Both use cases often require detailed animations to provide job instructions to workers on the production floor or on a job site.
The digital thread
As previously described, one-off AR installations have already demonstrated significant value. Unfortunately, the fragility of such installations is obvious and often recognized by their developers.
If the baseline data and models change and the use of AR is to continue, the strengths of the AR experience must also change. However, automated and persistent data binding, often referred to as “digital thread”, has not yet been achieved.
As a result, the skills of software engineers are again needed to debug and resolve any broken relationship between source material, for example, design models and process plans, with AR presentation objects.
This barrier also affects the reproduction of virtually the same AR interactions in a similar (but different) product system.
A merger of standards will help overcome this divide. Adhering to the same analogy, the drawbridge between the practice of engineering and augmented reality must be automated. A recent workshop held at IEEE ISMAR 2020 aimed to bring the two communities together to understand the main weaknesses.

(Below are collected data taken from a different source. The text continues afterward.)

(** * django_polymorphic: the polymorphic query set and the model metaclass

    A shallow embedding of [polymorphic/query.py] and [polymorphic/base.py].

    Python objects are records of a class and an instance dictionary
    ([__dict__]); dictionaries are finite maps; exceptions are the [Raise]
    results of an error monad; the database is a read-only table store and
    every query the code sends to it is appended to a query log that is passed
    along explicitly. *)

From stdpp Require Import gmap strings list fin_maps.

Open Scope string_scope.
Open Scope list_scope.

(** ** Values, exceptions, the error monad *)

(** Attribute values: what a column, an annotation or an attribute can hold. *)
Inductive value :=
  | VNone
  | VInt (z : Z)
  | VStr (s : string)
  | VNames (l : list string).

#[global] Instance value_eq_dec : EqDecision value.
Proof. solve_decision. Defined.

Definition value_enc (v : value) : unit + (Z + (string + list string)) :=
  match v with
  | VNone => inl tt
  | VInt z => inr (inl z)
  | VStr s => inr (inr (inl s))
  | VNames l => inr (inr (inr l))
  end.

Definition value_dec (x : unit + (Z + (string + list string))) : value :=
  match x with
  | inl _ => VNone
  | inr (inl z) => VInt z
  | inr (inr (inl s)) => VStr s
  | inr (inr (inr l)) => VNames l
  end.

#[global] Instance value_countable : Countable value.
Proof. apply (inj_countable' value_enc value_dec). by intros []. Defined.
(** C6: however the caller pulls and closes, if no chunk it received carries
    the terminal flag (the caller left, or the provider failed, before one
    was reached), then no assistant message was written, no usage event
    posted and nothing committed: the only call made, if any, opened the
    provider stream.  Once closed or failed the generator is finished, and
    the deltas it had accumulated are gone with it. *)
Theorem unfinished_stream_writes_nothing env a w ops os g' w' :
  drive env ops (Created a) w = (os, g', w') ->
  Forall (fun c => done c = false) (yielded os) ->
  (log w' = log w
   \/ log w' = log w ++ [ProcessStream (session a) (req_content (schema a))])
  /\ assistant_writes (log w') = assistant_writes (log w)
  /\ usage_posts (log w') = usage_posts (log w)
  /\ commits (log w') = commits (log w)
  /\ persisted (log w') = persisted (log w)
  /\ (Aclose ∈ ops \/ (exists e, Raised e ∈ os) -> g' = Finished).
Proof.
  intros Hd Hquiet.
  assert (Hlog : log w' = log w
                 \/ log w' = log w ++ [ProcessStream (session a)
                                         (req_content (schema a))]).
  { destruct ops as [|[|] ops].
    - cbn in Hd. injection Hd as _ _ <-. by left.
    - cbn [drive] in Hd. rewrite anext_created in Hd. unfold next_chunk in Hd.
      destruct (upstream_of env a w) as [[|c1 rest] fl]; cbn in Hd.
      + destruct (drive env ops Finished _) as [[os1 g1] w1] eqn:Hd1.
        injection Hd as _ _ <-.
        apply drive_finished in Hd1 as (_ & -> & _). by right.
      + destruct (drive env ops _ _) as [[os1 g1] w1] eqn:Hd1.
        injection Hd as <- _ <-. cbn in Hquiet.
        apply Forall_cons in Hquiet as [Hc1 Hrest].
        apply drive_quiet in Hd1; [|done..]. subst w1. by right.
    - cbn in Hd. apply drive_finished in Hd as (_ & -> & _). by left. }
  split; [exact Hlog|].
  split; [|split; [|split; [|split]]].
  - destruct Hlog as [->| ->]; [done|].
    rewrite assistant_writes_app. cbn. by rewrite app_nil_r.
  - destruct Hlog as [->| ->]; [done|].
    rewrite usage_posts_app. cbn. by rewrite app_nil_r.
  - destruct Hlog as [->| ->]; [done|]. rewrite commits_app. cbn. lia.
  - destruct Hlog as [->| ->]; [done|].
    rewrite persisted_app. cbn. by rewrite app_nil_r.
  - by eapply drive_closed.
Qed.

Lemma unfinished_stream_writes_nothing_witness :
  let env := Scenario.happy Scenario.the_config [] Scenario.hi_there in
  let a := Scenario.hello_args [] in
  let run := drive env [Anext; Anext; Aclose; Anext] (Created a)
               Scenario.empty_world in
  (log run.2 = []
   \/ log run.2 = [] ++ [ProcessStream (session a) "hello"])
  /\ assistant_writes (log run.2) = []
  /\ usage_posts (log run.2) = []
  /\ commits (log run.2) = 0%nat
  /\ persisted (log run.2) = []
  /\ (Aclose ∈ [Anext; Anext; Aclose; Anext]
      \/ (exists e, Raised e ∈ run.1.1) -> run.1.2 = Finished).
Proof.
  intros env a run.
  apply (unfinished_stream_writes_nothing env a Scenario.empty_world
           [Anext; Anext; Aclose; Anext] run.1.1 run.1.2 run.2).
  - reflexivity.
  - cbn. repeat constructor.
Defined.

(** A provider that breaks off before any terminal chunk: the caller has
    the two deltas and the provider's exception, and nothing was written. *)
Example provider_failure_writes_nothing :
  let env := Scenario.happy Scenario.the_config [] Scenario.broken in
  let run := consume env 3 (Created (Scenario.hello_args []))
               Scenario.empty_world in
  run.1 = (chunks Scenario.broken, Failed (ExternalError "provider"))
  /\ persisted (log run.2) = []
  /\ usage_posts (log run.2) = []
  /\ commits (log run.2) = 0%nat.
Proof. repeat split; reflexivity. Qed.

(** The completion steps run when the caller comes back for the chunk after
    a terminal one: a caller that stops on the terminal chunk leaves nothing
    written. *)
Example stopping_on_terminal_chunk :
  let env := Scenario.happy Scenario.the_config [] Scenario.hi_there in
  let run := drive env [Anext; Anext; Anext; Aclose]
               (Created (Scenario.hello_args [])) Scenario.empty_world in
  yielded run.1.1 = chunks Scenario.hi_there
  /\ persisted (log run.2) = []
  /\ commits (log run.2) = 0%nat.
Proof. repeat split; reflexivity. Qed.
Lemma run_unmounted (evs : list Event) (st : State) :
  canvasRef st = None → forallb (λ ev, negb (activation ev)) evs = true →
  inputs (run window evs st).2 = [].
Proof.
  revert st. induction evs as [|ev evs IH]; intros st Hcanvas Hevs; [done|].
  simpl in Hevs. apply andb_prop in Hevs as [Hev Hevs].
  apply negb_true_iff in Hev.
  destruct (step_unmounted st ev Hcanvas Hev) as [Hc Hi].
  simpl. destruct (step window st ev) as [st1 out1]. simpl in *.
  specialize (IH st1 Hc Hevs).
  destruct (run window evs st1) as [st2 out2]. simpl in *.
  by rewrite inputs_app, Hi, IH.
Qed.

(** The render that deactivates the session unmounts the canvas. *)
Lemma deactivation_unmounts (st : State) (fresh : Canvas) :
  canvasRef (step window st (Render false fresh)).1 = None
  ∧ inputs (step window st (Render false fresh)).2 = [].
Proof.
  cbn [step]. destruct (Bool.eqb false (isActive st)); [done|].
  by destruct (cameraEffect_inputs false (commit false fresh st)) as [-> ->].
Qed.

(** The render that deactivates the session unmounts the video element
    too, so the camera effect that follows returns at its first test: it
    neither stops nor releases the camera. *)
Lemma deactivating_render_keeps_camera (st : State) (fresh : Canvas) :
  (step window st (Render false fresh)).2 = []
  ∧ cameraRef (step window st (Render false fresh)).1 = cameraRef st.
Proof.
  cbn [step]. destruct (Bool.eqb false (isActive st)); [done|].
  unfold cameraEffect. cbn [commit videoRef negb]. by rewrite orb_true_r.
Qed.

(** C7. Once the session is deactivated (the component is rendered with
    [isActive] false), whatever arrives before the next activation (in
    particular the engine's callback for a frame still in flight) makes no
    [onInput] call, so the host posts no input message to the guest. *)
Theorem no_input_after_deactivation (st : State) (fresh : Canvas) (evs : list Event)
    (iframeRef : option App.HTMLIFrameElement) :
  forallb (λ ev, negb (activation ev)) evs = true →
  inputs (run window (Render false fresh :: evs) st).2 = []
  ∧ App.forwardInputs iframeRef (inputs (run window (Render false fresh :: evs) st).2) = [].
Proof.
  intros Hevs.
  assert (inputs (run window (Render false fresh :: evs) st).2 = []) as Hnone.
  { destruct (deactivation_unmounts st fresh) as [Hc Hi].
    cbn [run]. destruct (step window st (Render false fresh)) as [st1 out1]. simpl in *.
    pose proof (run_unmounted evs st1 Hc Hevs) as Hrun.
    destruct (run window evs st1) as [st2 out2]. simpl in *.
    by rewrite inputs_app, Hi, Hrun. }
  by rewrite Hnone.
Qed.

(** C8. Activating a session that is Tracking, and deactivating one that
    is not, is a no-op of the camera effect: it makes no device call and
    leaves the state as it is; the renders that do so create and stop no
    camera. *)
Theorem activation_idempotent (st : State) (fresh : Canvas) :
  (tracking st → cameraEffect window true st = (st, []))
  ∧ (¬ tracking st → cameraEffect window false st = (st, []))
  ∧ (tracking st →
       (step window st (Render true fresh)).2 = []
       ∧ cameraRef (step window st (Render true fresh)).1 = cameraRef st)
  ∧ (¬ tracking st →
       (step window st (Render false fresh)).2 = []
       ∧ cameraRef (step window st (Render false fresh)).1 = cameraRef st).
Proof.
  assert (Hon : tracking st → ∀ st', cameraRef st' = cameraRef st →
                cameraEffect window true st' = (st', [])).
  { intros [camera Hcam] st' Heq. unfold cameraEffect. rewrite Heq, Hcam.
    by destruct (_ || _). }
  assert (Hoff : ¬ tracking st → ∀ st', cameraRef st' = cameraRef st →
                 cameraEffect window false st' = (st', [])).
  { intros Hnot st' Heq. unfold cameraEffect, tracking in *. rewrite Heq.
    destruct (cameraRef st); [by destruct Hnot|]. by destruct (_ || _). }
  split; [|split; [|split]].
  - intros Ht. by apply Hon.
  - intros Ht. by apply Hoff.
  - intros Ht. cbn [step]. destruct (Bool.eqb true (isActive st)); [done|].
    by rewrite (Hon Ht (commit true fresh st)).
  - intros Ht. cbn [step]. destruct (Bool.eqb false (isActive st)); [done|].
    by rewrite (Hoff Ht (commit false fresh st)).
Qed.

End TrackingSession.

(** A session from the first render (the intro modal is open) on: the
    scripts load, the modal is closed, a hand is seen, the remix menu is
    opened, and the result of a frame still in flight arrives. *)
Example session_trace :
  (HandController.run sampleWindow
     [HandController.SetScriptsLoaded;
      HandController.Render true sampleCanvas;
      HandController.ResultsReady (frameOf [fullHand]);
      HandController.Render false sampleCanvas;
      HandController.ResultsReady (frameOf [fullHand])]
     (HandController.mount false sampleCanvas)).2
  = [HandController.NewHands;
     HandController.NewCamera; HandController.CameraStart;
     HandController.Save; HandController.ClearRect;
     HandController.OnInput 0.5 true;
     HandController.DrawConnectors; HandController.DrawLandmarks;
     HandController.FillCursor 240 120; HandController.Restore].
Proof. reflexivity. Qed.

(** The result for a hand, a camera frame and the result for an empty
    frame arrive after the deactivation of a tracking session. *)
Lemma no_input_after_deactivation_witness :
  HandController.inputs
    (HandController.run sampleWindow
       [HandController.Render false sampleCanvas;
        HandController.ResultsReady (frameOf [fullHand]);
        HandController.CameraFrame;
        HandController.ResultsReady (frameOf [])]
       trackingState).2 = []
  ∧ App.forwardInputs (Some {| App.contentWindow := Some {| App.windowId := 1 |} |})
      (HandController.inputs
         (HandController.run sampleWindow
            [HandController.Render false sampleCanvas;
             HandController.ResultsReady (frameOf [fullHand]);
             HandController.CameraFrame;
             HandController.ResultsReady (frameOf [])]
            trackingState).2) = [].
Proof.
  apply (no_input_after_deactivation sampleWindow trackingState sampleCanvas
           [HandController.ResultsReady (frameOf [fullHand]);
            HandController.CameraFrame;
            HandController.ResultsReady (frameOf [])]).
  reflexivity.
Defined.

(** The camera effect runs with [isActive] true on a session that holds a
    camera, and with [isActive] false on one that is ready and holds none. *)
Lemma activation_idempotent_witness :
  tracking trackingState
  ∧ HandController.cameraEffect sampleWindow true trackingState = (trackingState, [])
  ∧ ¬ tracking (readyState true)
  ∧ HandController.cameraEffect sampleWindow false (readyState true)
    = (readyState true, []).
Proof.
  pose proof (activation_idempotent sampleWindow trackingState sampleCanvas) as Hon.
  pose proof (activation_idempotent sampleWindow (readyState true) sampleCanvas) as Hoff.
  assert (tracking trackingState) as Ht by (by eexists).
  assert (¬ tracking (readyState true)) as Hn by (by intros [? ?]).
  split; [exact Ht|]. split; [exact (proj1 Hon Ht)|].
  split; [exact Hn|]. exact (proj1 (proj2 Hoff) Hn).
Defined.

(** * The capability loader *)

Section CapabilityLoader.
Import HandController.

(** A registered source is skipped: no element is appended, nothing is
    awaited. *)
Lemma initScripts_skip (doc : Document) (src : string) (rest : list string) :
  is_Some (doc !! src) →
  initScripts_from (src :: rest) doc = initScripts_from rest doc.
Proof. intros [status Hsrc]. simpl. unfold loadScript. by rewrite Hsrc. Qed.

Lemma initScripts_in_sequence (srcs done rest : list string) (doc : Document) :
  srcs = done ++ rest →
  NoDup rest →
  (∀ u, u ∈ done → doc !! u = Some Loaded) →
  (∀ u, u ∈ rest → doc !! u = None) →
  InSequence srcs (initScripts_from rest doc).2 (initScripts_from rest doc).1.
Proof.
  intros Hsrcs Hnd Hdone Hrest. destruct rest as [|src rest]; simpl.
  - apply seq_resolved. intros u Hu. apply Hdone. by rewrite Hsrcs, app_nil_r in Hu.
  - unfold loadScript. rewrite (Hrest src) by (by left). simpl.
    apply NoDup_cons in Hnd as [Hsrc Hnd].
    apply (seq_awaiting _ _ done); [done| |by rewrite lookup_insert_eq|].
    + intros u Hu. rewrite lookup_insert_ne; [by apply Hdone|].
      intros ->. specialize (Hdone _ Hu). rewrite (Hrest u) in Hdone by (by left). done.
    + intros u Hu. rewrite lookup_insert_ne; [apply Hrest; by right|].
      by intros ->.
Qed.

Workshop attendees represented a diverse range of expertise, including geospatial information scientists, AR software architects, and manufacturing engineers. The results suggest that much of what is needed to achieve an AR-compatible digital wire is already underway in a number of SDOs, including, but not limited to, the Khronos Group, International Organization for Standardization (ISO) and Open geospatial consortium (OGC).
The future of AR and manufacturing
For example, particularly notable efforts include neutral data formats for:
- Link rich benchmarks to lightweight presentation modalities, such as Khonos’ glTF
- Describe engineering design, execution and inspection data, such as STEP and QIF, all of which are recognized by ISO, and
- Represent and send spatial information messages, such as OGC’s SensorThings API, IndoorGML, and GeoPose efforts.
In reality, these standardization efforts, and many others not mentioned here, remain disconnected from each other and have yet to be adopted into manufacturing and digital design tools.
Going forward, manufacturing industry stakeholders and standards working groups need to plan for the adoption of emerging technologies, such as industrial AR.
Without proper planning, interoperability between domain-specific models, such as those used in manufacturing, and advanced presentation systems, such as AR, will remain stuck in test facilities, prototypes, and projects. pilots who never reach scale and keep their promises. socket.
And, without interoperability, manufacturers will continue to struggle to improve the maintainability, reproducibility, and scalability of industrial AR facilities.